Si tratta di atti privati (giudiziari e riservati) che vennero diffusi in modo anonimo tra i gruppi consiliari per mettere in cattiva luce la Ferraresi. L’inchiesta della procura – pm Savino – venne aperta nel maggio 2020 proprio su esposto della Ferraresi che denunciava la diffusione di verbali della Polizia stradale che risalgono al 2014, «quando – spiegava lei – fui trovata positiva all’alcoltest, documenti riservati che contenevano dati sensibili miei (documenti sanitari dell’Asl) e del mio ex compagno e che sono stati fotocopiati e inviati a tutti i gruppi consiliari», articolava nel suo esposto, all’epoca la Ferraresi stessa. Perché tutto questo? L’intento era minare la credibilità della Ferraresi che aveva denunciato già il ricatto del trenino (inchiesta pendente per la sua archiviazione) e altri, poiché continuava, nel suo ruolo d’opposizione, a prendere di mira gli amministratori cittadini. L’indagine vedrebbe diversi indagati, e tra questi – da quanto apprende la Nuova Ferrara – il vicesindaco Lodi.

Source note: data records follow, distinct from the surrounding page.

(** The records among the outputs of a run. *)
Fixpoint records (os : list (option LeadRecord)) : list LeadRecord :=
  match os with
  | [] => []
  | Some r :: rest => r :: records rest
  | None :: rest => records rest
  end.

(* ================================================================== *)
(** * The visualizer: units, the fallback parse, the ring of samples *)

(** A JavaScript value, as far as [valueToMv] tells values apart: a finite
    number (the rational it denotes; +0 and -0 are one), an infinity, NaN, or
    a value whose [typeof] is not ['number']. *)
Inductive JSValue : Type :=
| JSNumber (x : Qc)
| JSInfinity (negative : bool)
| JSNaN
| JSNotNumber.

Definition ADC_MAX : Qc := lit 1023 1.
Definition VREF : Qc := lit 5 1.

(** The binary64 number that an arithmetic operation returns when its exact
    result is [x]: the nearest number of the format, an infinity once that
    reaches [2^1024]. *)
Definition js_result (x : Qc) : JSValue :=
  let r := fl64 x in
  if Qcltb (Qc_abs r) (lit (2 ^ 1024) 1) then JSNumber r
  else JSInfinity (Qcltb r 0).

(** [v * c] and [v / c] for a number [v] and a positive finite constant
    [c]: an infinity and NaN stay what they are. *)
Definition js_times (v : JSValue) (c : Qc) : JSValue :=
  match v with
  | JSNumber x => js_result (x * c)
  | _ => v
  end.

Definition js_over (v : JSValue) (c : Qc) : JSValue :=
  match v with
  | JSNumber x => js_result (x / c)
  | _ => v
  end.

(** [valueToMv(v)], with the state [inputUnits] it reads. *)
Definition valueToMv (inputUnits : string) (v : JSValue) : JSValue :=
  match v with
  | JSNotNumber => JSNumber 0
  | JSNaN => JSNumber 0
  | _ =>
      if String.eqb inputUnits "adc"
      then let volts := js_over (js_times v VREF) ADC_MAX in
           js_times volts (lit 1000 1)
      else v
  end.


(** [bufferRef.current] (one array of samples per lead) and
    [writeIndexRef.current]. *)
Record Ring : Type := mkRing {
  buffers : list (list Qc);
  writeIndex : nat
}.

(** [Math.max(1, Math.floor(sampleRate * secondsWindow))]. *)
Definition window_samples (sampleRate secondsWindow : Qc) : nat :=
  Z.to_nat (Z.max 1 (Qfloor (this (sampleRate * secondsWindow)))).

(** The effect that (re)initializes the buffers: one zero-filled array of
    [samples] entries for each of the six leads, and write index 0. *)
Definition init_ring (sampleRate secondsWindow : Qc) : Ring :=
  let samples := window_samples sampleRate secondsWindow in
  mkRing (map (fun _ => repeat 0 samples) (seq 0 6)) 0.

(** [bufferRef.current[0]?.length || fallback]. *)
Definition ring_samples (bufs : list (list Qc)) (fallback : nat) : nat :=
  match bufs with
  | b :: _ => if (List.length b =? 0)%nat then fallback else List.length b
  | [] => fallback
  end.

(** The content of a cell of a [Float32Array] after the store [cell = v]
    of a number [v]: the binary32 number nearest to [v].  Where that is an
    infinity (the nearest number reaches [2^128], or [v] is an infinity) the
    result is [None]: the ring of rationals does not hold it. *)
Definition to_float32 (v : JSValue) : option Qc :=
  match v with
  | JSNumber x =>
      let r := fl32 x in
      if Qcltb (Qc_abs r) (lit (2 ^ 128) 1) then Some r else None
  | _ => None
  end.

(** The loop [for (i = 0; i < arr.length; i++)] of [connect] from index [i]
    on: a missing buffer is created (it is missing only past the end of the
    array, so it is appended), and the converted value is stored at the write
    index, rounded to binary32 by the typed array; a typed array ignores a
    store outside its bounds. *)
Fixpoint write_leads (units : string) (w samples : nat) (i : nat)
         (arr : list JSValue) (bufs : list (list Qc))
  : option (list (list Qc)) :=
  match arr with
  | [] => Some bufs
  | v :: rest =>
      match to_float32 (valueToMv units v) with
      | Some mv =>
          let bufs1 := match nth_error bufs i with
                       | Some _ => bufs
                       | None => bufs ++ [repeat 0 samples]
                       end in
          let bufs2 := match nth_error bufs1 i with
                       | Some b => upd bufs1 i (upd b w mv)
                       | None => bufs1
                       end in
          write_leads units w samples (S i) rest bufs2
      | None => None
      end
  end.

(** What [connect] does with one parsed line [arr]: the stores, then
    [writeIndex = (writeIndex + 1) % samples]. *)
Definition push_sample (units : string) (sampleRate secondsWindow : Qc)
           (arr : list JSValue) (r : Ring) : option Ring :=
  let samples :=
    ring_samples (buffers r) (window_samples sampleRate secondsWindow) in
  option_map (fun bufs => mkRing bufs ((writeIndex r + 1) mod samples))
             (write_leads units (writeIndex r) samples 0 arr (buffers r)).

Fixpoint push_all (units : string) (sampleRate secondsWindow : Qc)
         (arrs : list (list JSValue)) (r : Ring) : option Ring :=
  match arrs with
  | [] => Some r
  | arr :: rest =>
      match push_sample units sampleRate secondsWindow arr r with
      | Some r' => push_all units sampleRate secondsWindow rest r'
      | None => None
      end
  end.

(** The samples of one lead in the order in which [drawLeadTrace] visits
    them: [buffer[leadIdx][(writeIndex + s) % samples] || 0] for
    [s = 0 .. samples-1], with [samples] as [drawAll] passes it; [None] where
    the script would fail on a missing buffer. *)
Definition ring_window (r : Ring) (leadIdx : nat) : option (list Qc) :=
  let samples := ring_samples (buffers r) 1 in
  match nth_error (buffers r) leadIdx with
  | Some b =>
      Some (map (fun s => nth ((writeIndex r + s) mod samples) b 0)
                (seq 0 samples))
  | None => None
  end.

(** The last [n] elements of a list. *)
Definition lastn {A : Type} (n : nat) (l : list A) : list A :=
  skipn (List.length l - n) l.

(** One buffer of [n] samples read from the write index [w] on, wrapping
    around: the order of [ring_window]. *)
Definition ring_read (b : list Qc) (w n : nat) : list Qc :=
  map (fun s => nth ((w + s) mod n) b 0) (seq 0 n).

(** A value that the ring can hold once converted and stored, and what it
    then holds for it. *)
Definition storable (units : string) (v : JSValue) : Prop :=
  to_float32 (valueToMv units v) <> None.

Definition cell (units : string) (v : JSValue) : Qc :=
  match to_float32 (valueToMv units v) with
  | Some x => x
  | None => 0
  end.

(** A parsed line of six storable values. *)
Definition line_ok (units : string) (arr : list JSValue) : Prop :=
  List.length arr = 6%nat /\ Forall (storable units) arr.

(** The cells of lead [k] for a sequence of parsed lines. *)
Definition lead_column (units : string) (k : nat) (arrs : list (list JSValue))
  : list Qc :=
  map (fun arr => cell units (nth k arr JSNaN)) arrs.

(** The ring holds six buffers of [n] samples whose windows are the last
    [n] cells of the lines [h] pushed so far, after [n] zeros. *)
Definition ring_holds (units : string) (n : nat) (h : list (list JSValue))
           (r : Ring) : Prop :=
  List.length (buffers r) = 6%nat /\
  writeIndex r = (List.length h mod n)%nat /\
  forall k, (k < 6)%nat ->
    exists b, nth_error (buffers r) k = Some b /\
              List.length b = n /\
              ring_read b (writeIndex r) n =
                lastn n (repeat 0 n ++ lead_column units k h).

(* ================================================================== *)
(** * The visualizer: the points of the traces *)


(** [(float) n] for a count [n]. *)
Definition of_nat (n : nat) : Qc := of_int (Z.of_nat n).





(* ================================================================== *)
(** * Further definitions: the PNG export *)

(** A canvas of the page, as far as [exportPNG] reads it. *)
Record Canvas : Type := mkCanvas { cv_width : Z; cv_height : Z }.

Che interpellato conferma di non saperne nulla e che «anche su questa vicenda sono pronto con i miei legali a chiarire e difendermi».

INVIATI ALLA DIGOS

Secondo la ricostruzione dei fatti, tuttavia, è bene ricordare che fu lo stesso Lodi, dopo aver ricevuto i documenti sulla Ferraresi al Gruppo consiliare Lega, così come accaduto per tutti gli altri gruppi, a inviarli subito al presidente del consiglio comunale e all’ufficio protocollo affinché venissero inviati alla Digos per gli accertamenti del caso. Ultimo ma non ultimo, l’indagine dossieraggi sulla Ferraresi ha visto proprio negli ultimi giorni la comparsa di Rossella Arquà, che è stata ascoltata dagli inquirenti sulle persone che avrebbero inviato, in modo anonimo, i documenti ai gruppi consiliari.